TASK:
Would you repeat exactly the part of the listing below that runs from the line containing "optional field. *)" down to the line containing "option (list D))", inclusive, and nothing else?

SOURCE MATERIAL:
# # #

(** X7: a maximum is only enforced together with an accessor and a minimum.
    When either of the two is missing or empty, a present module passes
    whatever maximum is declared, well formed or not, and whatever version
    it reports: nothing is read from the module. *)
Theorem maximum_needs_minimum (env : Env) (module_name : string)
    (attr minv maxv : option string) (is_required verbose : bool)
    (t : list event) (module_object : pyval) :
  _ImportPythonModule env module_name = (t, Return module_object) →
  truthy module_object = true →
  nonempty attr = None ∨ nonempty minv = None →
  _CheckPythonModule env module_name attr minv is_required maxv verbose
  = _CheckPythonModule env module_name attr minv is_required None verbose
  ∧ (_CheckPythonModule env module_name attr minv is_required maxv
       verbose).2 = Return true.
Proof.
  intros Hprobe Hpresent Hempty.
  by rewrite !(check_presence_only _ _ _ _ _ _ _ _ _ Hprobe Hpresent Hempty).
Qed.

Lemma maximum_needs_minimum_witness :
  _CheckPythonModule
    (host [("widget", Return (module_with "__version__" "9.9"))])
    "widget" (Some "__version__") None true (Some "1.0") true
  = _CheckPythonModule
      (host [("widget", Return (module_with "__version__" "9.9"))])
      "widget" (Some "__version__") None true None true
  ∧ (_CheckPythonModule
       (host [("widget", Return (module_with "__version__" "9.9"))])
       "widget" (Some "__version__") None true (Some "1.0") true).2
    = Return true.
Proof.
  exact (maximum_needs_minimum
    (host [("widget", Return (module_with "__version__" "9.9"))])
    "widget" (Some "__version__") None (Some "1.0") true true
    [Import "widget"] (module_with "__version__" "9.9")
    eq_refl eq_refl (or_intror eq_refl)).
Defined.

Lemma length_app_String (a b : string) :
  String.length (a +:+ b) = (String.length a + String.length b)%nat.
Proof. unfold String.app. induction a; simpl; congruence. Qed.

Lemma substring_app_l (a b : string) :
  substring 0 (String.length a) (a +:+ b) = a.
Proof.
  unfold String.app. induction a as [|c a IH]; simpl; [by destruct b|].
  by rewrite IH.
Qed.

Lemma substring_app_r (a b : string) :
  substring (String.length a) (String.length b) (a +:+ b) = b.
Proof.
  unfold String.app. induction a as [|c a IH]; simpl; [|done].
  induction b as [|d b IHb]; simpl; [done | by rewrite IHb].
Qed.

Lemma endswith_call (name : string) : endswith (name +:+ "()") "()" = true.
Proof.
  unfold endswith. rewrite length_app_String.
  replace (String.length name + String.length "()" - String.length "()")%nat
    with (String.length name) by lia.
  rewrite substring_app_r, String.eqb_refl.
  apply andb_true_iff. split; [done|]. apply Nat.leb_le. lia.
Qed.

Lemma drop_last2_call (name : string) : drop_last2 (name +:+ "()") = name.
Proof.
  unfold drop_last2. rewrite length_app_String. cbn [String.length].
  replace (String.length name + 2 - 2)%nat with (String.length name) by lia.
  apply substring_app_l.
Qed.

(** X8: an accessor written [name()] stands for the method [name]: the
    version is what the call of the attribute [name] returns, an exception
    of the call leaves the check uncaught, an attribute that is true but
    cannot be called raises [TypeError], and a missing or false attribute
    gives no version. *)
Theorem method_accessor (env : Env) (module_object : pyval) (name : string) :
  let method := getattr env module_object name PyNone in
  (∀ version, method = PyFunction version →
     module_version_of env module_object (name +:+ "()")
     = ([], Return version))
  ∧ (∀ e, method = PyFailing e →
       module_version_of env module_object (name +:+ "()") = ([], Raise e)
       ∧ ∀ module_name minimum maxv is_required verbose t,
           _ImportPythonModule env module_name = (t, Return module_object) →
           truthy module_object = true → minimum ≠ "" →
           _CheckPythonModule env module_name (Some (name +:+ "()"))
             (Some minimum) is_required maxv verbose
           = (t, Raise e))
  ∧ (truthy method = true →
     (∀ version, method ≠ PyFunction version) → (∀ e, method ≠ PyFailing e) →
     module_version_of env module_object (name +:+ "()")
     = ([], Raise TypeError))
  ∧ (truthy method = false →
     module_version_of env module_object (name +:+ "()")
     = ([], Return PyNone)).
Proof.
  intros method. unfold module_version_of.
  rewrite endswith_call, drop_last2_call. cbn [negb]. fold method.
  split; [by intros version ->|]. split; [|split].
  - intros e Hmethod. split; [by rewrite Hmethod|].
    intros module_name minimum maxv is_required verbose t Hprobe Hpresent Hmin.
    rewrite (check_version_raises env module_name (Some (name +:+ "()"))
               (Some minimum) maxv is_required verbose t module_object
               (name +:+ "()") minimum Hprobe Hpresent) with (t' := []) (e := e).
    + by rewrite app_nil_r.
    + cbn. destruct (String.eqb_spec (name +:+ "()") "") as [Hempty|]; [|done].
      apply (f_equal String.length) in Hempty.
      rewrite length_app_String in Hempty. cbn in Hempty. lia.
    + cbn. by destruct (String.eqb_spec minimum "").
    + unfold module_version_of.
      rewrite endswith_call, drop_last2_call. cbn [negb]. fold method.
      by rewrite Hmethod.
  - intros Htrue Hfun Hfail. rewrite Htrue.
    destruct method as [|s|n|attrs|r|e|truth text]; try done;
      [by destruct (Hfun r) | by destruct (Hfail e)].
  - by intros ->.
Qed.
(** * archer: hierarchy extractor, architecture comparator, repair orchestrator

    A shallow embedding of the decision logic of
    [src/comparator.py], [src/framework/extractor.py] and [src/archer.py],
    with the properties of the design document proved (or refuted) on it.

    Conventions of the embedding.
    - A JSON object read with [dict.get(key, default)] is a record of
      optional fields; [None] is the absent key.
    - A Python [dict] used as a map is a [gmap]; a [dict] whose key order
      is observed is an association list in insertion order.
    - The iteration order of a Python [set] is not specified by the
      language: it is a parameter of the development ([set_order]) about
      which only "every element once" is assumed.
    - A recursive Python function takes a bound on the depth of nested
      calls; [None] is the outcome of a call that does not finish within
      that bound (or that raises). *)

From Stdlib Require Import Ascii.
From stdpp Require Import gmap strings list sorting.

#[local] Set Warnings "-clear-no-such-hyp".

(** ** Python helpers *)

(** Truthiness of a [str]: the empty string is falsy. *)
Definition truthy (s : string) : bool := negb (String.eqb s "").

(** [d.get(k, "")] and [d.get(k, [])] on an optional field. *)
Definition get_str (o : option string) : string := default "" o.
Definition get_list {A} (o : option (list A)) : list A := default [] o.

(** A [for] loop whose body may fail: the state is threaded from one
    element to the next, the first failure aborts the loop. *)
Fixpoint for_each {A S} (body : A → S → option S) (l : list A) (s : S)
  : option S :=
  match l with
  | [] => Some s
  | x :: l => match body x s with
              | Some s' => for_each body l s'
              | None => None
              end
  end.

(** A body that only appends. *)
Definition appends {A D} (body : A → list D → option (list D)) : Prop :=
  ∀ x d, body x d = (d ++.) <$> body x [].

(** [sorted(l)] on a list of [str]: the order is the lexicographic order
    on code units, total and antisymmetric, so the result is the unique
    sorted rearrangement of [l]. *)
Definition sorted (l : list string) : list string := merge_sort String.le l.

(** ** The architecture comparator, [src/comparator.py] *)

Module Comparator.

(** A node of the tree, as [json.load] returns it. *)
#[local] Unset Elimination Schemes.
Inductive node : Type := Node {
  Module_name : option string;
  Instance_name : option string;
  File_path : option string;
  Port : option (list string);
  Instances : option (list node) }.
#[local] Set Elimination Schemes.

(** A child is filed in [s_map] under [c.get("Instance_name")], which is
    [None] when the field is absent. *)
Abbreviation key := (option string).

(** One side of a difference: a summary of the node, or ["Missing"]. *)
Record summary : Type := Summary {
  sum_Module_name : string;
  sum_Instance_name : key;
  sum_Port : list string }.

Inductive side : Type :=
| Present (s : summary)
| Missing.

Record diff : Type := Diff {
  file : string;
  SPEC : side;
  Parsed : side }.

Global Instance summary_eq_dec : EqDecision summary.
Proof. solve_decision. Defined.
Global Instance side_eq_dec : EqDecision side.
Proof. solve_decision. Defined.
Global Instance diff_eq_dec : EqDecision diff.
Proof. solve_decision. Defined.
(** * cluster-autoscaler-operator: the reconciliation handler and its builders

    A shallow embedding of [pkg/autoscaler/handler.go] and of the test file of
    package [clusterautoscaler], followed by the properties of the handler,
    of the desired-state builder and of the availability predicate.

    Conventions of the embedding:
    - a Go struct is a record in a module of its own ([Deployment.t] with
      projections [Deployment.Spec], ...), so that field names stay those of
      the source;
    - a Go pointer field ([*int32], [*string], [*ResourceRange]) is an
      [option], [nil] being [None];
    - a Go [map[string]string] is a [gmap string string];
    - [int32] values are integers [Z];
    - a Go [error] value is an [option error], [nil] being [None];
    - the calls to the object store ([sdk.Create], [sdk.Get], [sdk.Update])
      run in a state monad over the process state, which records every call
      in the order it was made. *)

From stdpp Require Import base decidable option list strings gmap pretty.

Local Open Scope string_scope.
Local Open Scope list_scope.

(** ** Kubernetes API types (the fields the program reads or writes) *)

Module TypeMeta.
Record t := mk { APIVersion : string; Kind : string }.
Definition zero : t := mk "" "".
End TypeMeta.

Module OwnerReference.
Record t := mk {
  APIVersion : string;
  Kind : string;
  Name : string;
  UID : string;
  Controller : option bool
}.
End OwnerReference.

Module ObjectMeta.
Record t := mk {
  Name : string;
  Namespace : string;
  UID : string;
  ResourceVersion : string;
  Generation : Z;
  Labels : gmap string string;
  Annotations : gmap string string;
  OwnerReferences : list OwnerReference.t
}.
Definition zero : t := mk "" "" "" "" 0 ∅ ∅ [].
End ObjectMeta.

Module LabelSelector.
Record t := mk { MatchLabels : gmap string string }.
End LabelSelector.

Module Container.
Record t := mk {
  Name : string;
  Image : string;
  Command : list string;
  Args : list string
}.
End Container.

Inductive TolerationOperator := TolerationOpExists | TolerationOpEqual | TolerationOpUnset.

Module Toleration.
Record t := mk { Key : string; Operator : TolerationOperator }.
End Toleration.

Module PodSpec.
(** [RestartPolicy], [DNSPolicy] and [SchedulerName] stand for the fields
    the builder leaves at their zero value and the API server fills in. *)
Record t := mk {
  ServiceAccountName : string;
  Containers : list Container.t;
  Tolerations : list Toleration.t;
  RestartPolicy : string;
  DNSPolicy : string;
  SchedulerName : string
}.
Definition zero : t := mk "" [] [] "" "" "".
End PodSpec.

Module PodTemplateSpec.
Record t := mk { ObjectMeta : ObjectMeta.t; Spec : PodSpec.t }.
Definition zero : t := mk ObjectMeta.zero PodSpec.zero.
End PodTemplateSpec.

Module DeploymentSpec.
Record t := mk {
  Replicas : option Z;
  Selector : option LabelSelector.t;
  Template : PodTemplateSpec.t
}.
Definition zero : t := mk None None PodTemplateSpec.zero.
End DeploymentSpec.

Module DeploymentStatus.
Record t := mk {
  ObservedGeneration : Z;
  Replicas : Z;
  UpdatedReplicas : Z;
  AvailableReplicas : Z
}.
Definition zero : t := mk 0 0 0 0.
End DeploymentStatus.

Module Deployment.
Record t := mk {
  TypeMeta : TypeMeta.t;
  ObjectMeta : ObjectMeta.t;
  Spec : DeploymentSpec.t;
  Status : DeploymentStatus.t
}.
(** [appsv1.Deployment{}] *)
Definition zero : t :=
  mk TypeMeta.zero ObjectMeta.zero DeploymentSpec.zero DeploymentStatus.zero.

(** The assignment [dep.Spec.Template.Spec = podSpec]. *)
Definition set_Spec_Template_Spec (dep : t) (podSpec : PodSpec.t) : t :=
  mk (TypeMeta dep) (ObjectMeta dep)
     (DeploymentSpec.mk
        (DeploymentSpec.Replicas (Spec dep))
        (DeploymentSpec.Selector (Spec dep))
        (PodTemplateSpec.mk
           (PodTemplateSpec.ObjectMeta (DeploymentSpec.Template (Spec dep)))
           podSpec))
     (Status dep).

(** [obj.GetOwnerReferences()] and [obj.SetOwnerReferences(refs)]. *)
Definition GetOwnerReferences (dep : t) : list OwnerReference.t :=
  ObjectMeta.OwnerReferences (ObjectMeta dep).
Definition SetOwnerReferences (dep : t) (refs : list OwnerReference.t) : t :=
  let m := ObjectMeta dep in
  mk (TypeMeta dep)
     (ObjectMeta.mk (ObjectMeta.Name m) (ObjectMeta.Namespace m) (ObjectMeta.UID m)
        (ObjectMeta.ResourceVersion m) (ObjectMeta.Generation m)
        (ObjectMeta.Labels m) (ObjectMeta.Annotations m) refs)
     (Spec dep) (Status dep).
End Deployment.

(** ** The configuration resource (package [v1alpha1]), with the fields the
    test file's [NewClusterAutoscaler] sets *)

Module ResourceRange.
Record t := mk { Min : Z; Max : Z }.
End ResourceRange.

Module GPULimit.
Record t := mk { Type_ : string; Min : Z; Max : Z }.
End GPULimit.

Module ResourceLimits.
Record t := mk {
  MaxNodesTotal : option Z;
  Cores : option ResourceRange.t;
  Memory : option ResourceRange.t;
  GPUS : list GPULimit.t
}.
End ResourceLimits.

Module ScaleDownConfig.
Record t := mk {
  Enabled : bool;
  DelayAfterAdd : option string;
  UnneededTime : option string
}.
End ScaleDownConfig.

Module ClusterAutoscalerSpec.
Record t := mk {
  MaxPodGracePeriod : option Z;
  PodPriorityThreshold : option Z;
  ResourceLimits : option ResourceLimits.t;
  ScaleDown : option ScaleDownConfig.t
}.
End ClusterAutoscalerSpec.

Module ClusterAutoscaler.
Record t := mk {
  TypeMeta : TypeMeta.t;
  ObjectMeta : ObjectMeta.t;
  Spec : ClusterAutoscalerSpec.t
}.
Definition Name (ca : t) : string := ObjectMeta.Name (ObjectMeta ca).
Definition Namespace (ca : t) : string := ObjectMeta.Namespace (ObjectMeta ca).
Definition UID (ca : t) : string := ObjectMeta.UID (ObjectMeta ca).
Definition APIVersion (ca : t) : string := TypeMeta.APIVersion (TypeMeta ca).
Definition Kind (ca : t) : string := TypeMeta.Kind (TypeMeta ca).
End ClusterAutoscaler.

# # #

ANSWER SPACE:
(** [d.get(k, "")] and [d.get(k, [])] on an optional field. *)
Definition get_str (o : option string) : string := default "" o.
Definition get_list {A} (o : option (list A)) : list A := default [] o.

(** A [for] loop whose body may fail: the state is threaded from one
    element to the next, the first failure aborts the loop. *)
Fixpoint for_each {A S} (body : A → S → option S) (l : list A) (s : S)
  : option S :=
  match l with
  | [] => Some s
  | x :: l => match body x s with
              | Some s' => for_each body l s'
              | None => None
              end
  end.

(** A body that only appends. *)
Definition appends {A D} (body : A → list D → option (list D)) : Prop :=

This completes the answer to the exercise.